RENO, Texas - A Texas hamlet shaken by its first recorded earthquake last year and hundreds since then is among communities now taking steps to challenge the oil and gas industry's traditional supremacy over the right to frack.

RENO, Texas - A Texas hamlet shaken by its first recorded earthquake last year and hundreds since then is among communities now taking steps to challenge the oil and gas industry's traditional supremacy over the right to frack.

Lyndamyrth Stokes, the mayor of Reno, Texas, said spooked residents started calling last November: "I heard a boom, then crack! The whole house shook. What was that?" one caller asked. The U.S. Geological Survey confirmed that the community about 50 miles west of Dallas had had its first earthquake.

Seismologists have looked into whether the tremors are being caused by disposal wells on the outskirts of the town, where millions of gallons of water produced by hydraulic fracturing are injected every day. Reno took the first step toward what Stokes believes will be an outright ban by passing a law in April limiting disposal well activity to operators who can prove the injections won't cause earthquakes.

Reno and other cities are taking their lead from Denton, a town north of Dallas where the state's first ban on fracking within city limits takes effect Tuesday. The Denton ban has become become a referendum on Texas cities' rights to halt drilling.

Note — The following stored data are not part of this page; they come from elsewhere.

(** * String Analyzer API: property computer, filter engine, phrase interpreter

    A shallow embedding of [main.py] (FastAPI service) and the verification of
    its query interpretation and filtering behaviour.

    Modelling conventions.
    - A Python [str] is a sequence of Unicode code points: [str := list N].
      Literals of the source are written [py "..."].
    - A Python [int] is a [Z]; [bool] is [bool]; [None] is [None] of [option].
    - The parts of the Python runtime the source calls but does not define
      (SHA-256, and the Unicode tables for code points above U+00FF) are the
      fields of the class [Runtime]; on Latin-1 text everything computes.
    - An exception is a value of [exn]; a function that may raise returns a
      [result].
    - [string_store] (a dict, enumerated in insertion order) is an association
      list threaded explicitly through the handlers.
    - [dict(Counter(value))] is a finite map [gmap N Z]. *)

From Stdlib Require Import ZArith NArith Lia.
From stdpp Require Import base list gmap strings.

Property rights are a part of Texas' cultural fabric, but the desire to develop hydrocarbons is strong in a state that leads the nation in oil and gas development. Furthermore, under state law, property rights are separate from mineral rights, making it possible to own one but not the other.

Cities in other states have tried to stop fracking, with varying success. Courts in Pennsylvania and New York have ruled in favor of allowing cities some control over drilling. But in Colorado, courts ruled against one city's attempted ban.

In Texas, the fight pits municipalities against the Texas Railroad Commission, which governs the oil and gas industry, and the equally powerful General Land Office, now headed by George P. Bush, a grandson and nephew of two former presidents. The land office has joined an industry group seeking an injunction to stop the fracking ban from taking effect.

A land office spokesman declined requests for an interview.